Artificial skin substitute made of polymeric films are of great demand in the field of skin tissue engineering. We report here the fabrication of carboxymethyl cellulose (CMC) and poly(ethylene glycol) (PEG) blend films by solution casting method for wound healing applications. The physicochemical characteristics and the thermal stability of the films were analyzed. The surface morphology shows crystalline structures with large hexagonal-like platelet crystals of CMC on the surface of the films. Pure CMC films exhibited higher tensile strength than the CMC/PEG blend films. The swelling ratio (SR) of the films was influenced by the pH of Tris-HCL buffer (2.0, 5.0, and 7.0), which increased with increase in pH. The hemocompatibility assay and cytotoxicity test using NIH 3T3 fibroblast cells showed that the films were biocompatible. To evaluate the wound healing efficacy, the films were applied in full-thickness wounds created in normal and diabetic Wistar albino rats. The wounds healed faster with pure CMC film compared to blend films in both normal and diabetic rats, evidenced by intensive collagen formation in histopathological analysis.
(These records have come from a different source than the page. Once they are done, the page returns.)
(* ===== verification/SysArg.v ===== *)
(** * System call arguments and user memory (core/syscall.c, core/sysfile.c)

    The kernel reads and writes the memory of the current process through the user
    half of the address space: the MMU translates the address with the table that
    [ttbr0_el1] points to. An address that the table does not map faults, which the
    C code does not handle; it is [Undef] here. *)
From S2P Require Import Prelude Locks PhysMem VirtMem Cache Inode InodeIO File Sched Proc.

(** What the kernel takes from the headers of the C library (fcntl.h, sys/stat.h,
    sys/syscall.h), which are not part of the repository. [abi_stat st old] are the
    bytes of a [struct stat] in which [stati] has assigned its fields. *)
Record Abi := mkAbi {
  AT_FDCWD : Z;
  O_WRONLY : Z;
  O_RDWR : Z;
  O_CREAT : Z;
  sizeof_stat : Z;
  abi_stat : Inode.stat → list Z → list Z
}.

(** core/virtual_memory.h *)
Definition USERTOP : Z := 0x0001000000000000.

(** ** The MMU

    A descriptor is followed when its two low bits are set; its bits 47 to 12 are the
    physical address of the next table, or of the page. *)
Definition desc_ok (w : Z) : bool := Z.land w 3 =? 3.
Definition desc_addr (w : Z) : Z := Z.land w 0xFFFFFFFFF000.
Fixpoint mmu_walk (level : nat) (table va : Z) : M PMemory Z :=
  w ← read_word (P2K table) (Z.to_nat (PX (Z.of_nat level) va));
  if desc_ok w then
    match level with
    | O => mret (desc_addr w)
    | S level' => mmu_walk level' (desc_addr w) va
    end
  else undef.

(** A byte of a page of the physical memory. *)
Definition load_byte (p : Z) (off : nat) : M PMemory Z :=
  w ← read_word p (off / 8); derefM (le_bytes 8 w !! (off mod 8)%nat).
Definition store_byte (p : Z) (off : nat) (b : Z) : M PMemory unit :=
  w ← read_word p (off / 8);
  write_word p (off / 8) (le_val (<[(off mod 8)%nat := b]> (le_bytes 8 w))).

Section sysarg.
Context {C A K P : Type}.
Context (me : nat).
Abbreviation KS := (Kernel C A K P).

(** Where the byte at user address [va] lies. *)
Definition translate (va : Z) : M KS (Z * nat) :=
  u ← on_sys (thiscpu me);
  pa ← on_mem (mmu_walk 3 (cpu_ttbr0 u) va);
  mret (P2K pa, Z.to_nat (va mod PGSIZE)).
Definition load_user (va : Z) : M KS Z := a ← translate va; on_mem (load_byte a.1 a.2).
Definition store_user (va b : Z) : M KS unit := a ← translate va; on_mem (store_byte a.1 a.2 b).
Fixpoint load_bytes_user (n : nat) (va : Z) : M KS (list Z) :=
  match n with
  | O => mret []
  | S n' => b ← load_user va; l ← load_bytes_user n' (u64 (va + 1)); mret (b :: l)
  end.
Fixpoint store_bytes_user (va : Z) (l : list Z) : M KS unit :=
  match l with
  | [] => mret ()
  | b :: l' => store_user va b;; store_bytes_user (u64 (va + 1)) l'
  end.

Definition this_proc : M KS (pptr * Proc) :=
  p ← on_sys (current me); x ← on_sys (get_proc p); mret (p, x).

Definition in_user (s n : Z) : M KS bool :=
  px ← this_proc;
  let p := px.2 in
  mret (((p_base p <=? s) && (u64 (s + n) <=? p_sz p)) ||
        ((u64 (USERTOP - p_stksz p) <=? s) && (u64 (s + n) <=? USERTOP))).

(** The [long] at [addr]. *)
Definition fetchint (addr : Z) : M KS Z := l ← load_bytes_user 8 addr; mret (le_val l).

(** The scan for the NUL from [s] to [top]. [None] is the result -1. *)
Fixpoint scan_str (n : nat) (s : Z) : M KS (option (list Z)) :=
  match n with
  | O => mret None
  | S n' =>
      c ← load_user s;
      if c =? 0 then mret (Some [])
      else r ← scan_str n' (s + 1); mret (cons c <$> r)
  end.
(** The string that [*pp] points to, without its NUL; its length is the result of
    the C function. The bounds of the loops are those of the user address space, so
    the number of bytes to the bound is enough fuel. *)
Definition fetchstr (addr : Z) : M KS (option (list Z)) :=
  px ← this_proc;
  let p := px.2 in
  if (p_base p <=? addr) && (addr <? p_sz p) then scan_str (Z.to_nat (p_sz p - addr)) addr
  else if (u64 (USERTOP - p_stksz p) <=? addr) && (addr <? USERTOP) then scan_str (Z.to_nat (USERTOP - addr)) addr
  else mret None.

(** [None] is the result -1 in the following; [n] is at least 0 in every call. *)
Definition argu64 (n : nat) : M KS (option Z) :=
  p ← on_sys (current me);
  if (5 <? n)%nat then mret None else v ← get_tf p (tf_x n); mret (Some v).
Definition argint (n : nat) : M KS (option Z) :=
  p ← on_sys (current me);
  if (5 <? n)%nat then mret None else v ← get_tf p (tf_x n); mret (Some (i32 v)).
Definition argptr (n : nat) (size : Z) : M KS (option Z) :=
  i ← argu64 n;
  match i with
  | None => mret None
  | Some i => ok ← in_user i size; mret (if (ok : bool) then Some i else None)
  end.
Definition argstr (n : nat) : M KS (option (list Z)) :=
  addr ← argu64 n;
  match addr with
  | None => mret None
  | Some addr => fetchstr addr
  end.

(** The descriptor and the file. *)
Definition argfd (n : nat) : M KS (option (Z * Z)) :=
  fd ← argint n;
  match fd with
  | None => mret None
  | Some fd =>
      if (fd <? 0) || (NOFILE <=? fd) then mret None
      else
        px ← this_proc;
        o ← derefM (p_ofile px.2 !! Z.to_nat fd);
        mret (match o with Some f => Some (fd, f) | None => None end)
  end.

(** The first free descriptor. *)
Fixpoint free_fd (l : list (option Z)) (i : nat) : option nat :=
  match l with
  | [] => None
  | Some _ :: l' => free_fd l' (S i)
  | None :: _ => Some i
  end.
Definition fdalloc (f : Z) : M KS (option Z) :=
  px ← this_proc;
  match free_fd (p_ofile px.2) 0 with
  | Some i => on_sys (upd_proc px.1 (λ x, with_ofile (<[i := Some f]> (p_ofile x)) x));; mret (Some (Z.of_nat i))
  | None => mret None
  end.
End sysarg.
Thus, the films have potential application in skin regeneration, thereby to restore the structural and functional characteristics of the skin.

Figure 1

(a) X-ray diffraction patterns of the films. CMC and PEG peaks are indexed as (•) and (Δ), respectively. (b) Fourier transform infrared (FTIR) spectra; (c) differential scanning calorimeter (DSC) curves; and (d) thermogravimetric analyzer (TGA) traces of the films.

Figure 2

Stress vs strain curves of the films. The maximum tensile stress, ultimate tensile strength, and Young’s modulus were calculated from the stress–strain curves.

Figure 3

Scanning electron microscopy (SEM) images of (a) CMEG00, (b) CMEG25, and (c) CMEG50 showing platelet-like crystals (magnification level: 5000×).

Figure 4

Swelling ratio of the films in Tris buffer of pHs 2.0, 5.0, and 7.0 at 37 °C after 12 h (*p < 0.05, **p < 0.01, ***p < 0.001, ns = not significant).

Figure 5

Scanning electron microscopy images of the red blood cells adhered to the films: (a) CMEG00; (b) CMEG25, and (c) CMEG50 after hemocompatibility test (magnification level: 15 000×).

Figure 6

Photographs of the wound area in normal and diabetic rat models on days 0, 8, and 16 postsurgery, showing gradual healing of wound with time. The wound in normal healthy rat healed completely on 16th day (as marked by black circles), whereas in control and diabetic rats, the wound still persisted. The scale bar is 1 cm.

Figure 7

Percentage of wound closure in normal (unfilled symbols) and diabetic (filled symbols) rats on days 8, 12, and 16 compared individually. CMEG00, CMEG25, and CMEG50 films are represented as (◊), (□), and (Δ) respectively.

Figure 8

H&E staining of the wound sections collected on days 8 and 12 in normal and diabetic rat models. Control group is untreated open wounds, and experimental group is treated with three different films: CMEG00, CMEG25, and CMEG50.

Figure 9

Masson’s trichrome staining for histological sections on days 8 and 12 in normal and diabetic rat models. Original magnification 400× (the scale bar is 100 μm). Control group is untreated open wounds, and experimental group is treated with three different films: CMEG00, CMEG25, and CMEG50.